I have an XML file where, for some reason, some control characters were printed as ascii strings,
\x0a being a great example. I can use
makemv split="\x0a" and get a nice splitting of based on that newline character, but I've been trying to use rex and capture variable to split the record into named fields I can use in stats. Rex, however, doesn't seem to respect any way I try to represent the literal
\x0a. I have tried
\\x0a and just
x0a, but it seems rex must be interpreting it as a newline, even though its not represented that way in the raw record. Cause it won't extract anything into the fields I'm trying to make, but if I use something like
(?.*)\s+ I get some data in my field1, but not the data I want, cause I don't want to split on " " I want to split on
My _raw record looks something like
Data: somevalue\x0aData2 date-string\x0aData3 some-string with spaces\x0aData4
so the most consistent want to split it would be the
\x0a and not some other combination of things.

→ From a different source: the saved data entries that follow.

(* ===== verification/_CoqProject ===== *)
-Q . S2P
Prelude.v
Floats.v
RustStr.v
SockAddr.v
Nix.v
NarInfo.v
CacheCfg.v
Stream.v
BinaryCache.v
CacheInv.v
CacheRefine.v
S3Client.v
Presigned.v
Db.v
Support.v
Jobset.v
Graph.v
Dependents.v
Priorities.v
GraphInv.v
Result.v
Machine.v
MachineInv.v
Queue.v
QueueOrder.v
QueueInv.v
QueueProcess.v
Config.v
System.v
Uploader.v
FodChecker.v
State.v
StateInv.v
FailJob.v
SucceedJob.v
Reclaim.v
Intake.v
IntakeInv.v
Io.v
Http.v
Metrics.v
Dispatch.v
Uploads.v
Loops.v
Grpc.v
GrpcStreams.v
PresignedFlow.v
PresignedInv.v
Builder.v
BuilderInv.v
BuilderTasks.v
BuilderConn.v
Tracing.v
Connection.v
Stores.v
StoresInv.v
DispatchInv.v
EndToEnd.v
Gcroots.v
Reload.v
StatusProtocol.v
Runner.v
LockFile.v
Startup.v
Service.v
Example.v
Properties.v
CacheExample.v
ConnExample.v
StartExample.v
StoreExample.v
EndExample.v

Here's a lesson I learned a long time ago when using Splunk against embedded backslashes. When in doubt, just add more escaping backslashes.
Witness the following vision of loveliness:
| makeresults | eval BigString="somevalue\x0aData2 date-string\x0aData3 some-string with spaces\x0aData4" | rex field=BigString "\\\x0a(?<myCapture>[^\\\]*)\\\x0a"
The first line is just me making a run-anywhere example, creating a field called BigString for me to use later.
The second is my rex with capture group. That returns a field "myCapture" = "Data2 date-string". You obviously can extend the above as many captures as you'd want, just split them out with
Use sed command to replace unwanted \x0a with a space or any character you want:
--SomeSearch--| eval data = "somevalue\x0aData2 date-string\x0aData3 some-string with spaces\x0aData4" | rex field=data mode=sed "s/(\\x0a)/ /g"| table data
You can also use sedcmd in props.conf to automatically apply this to your data.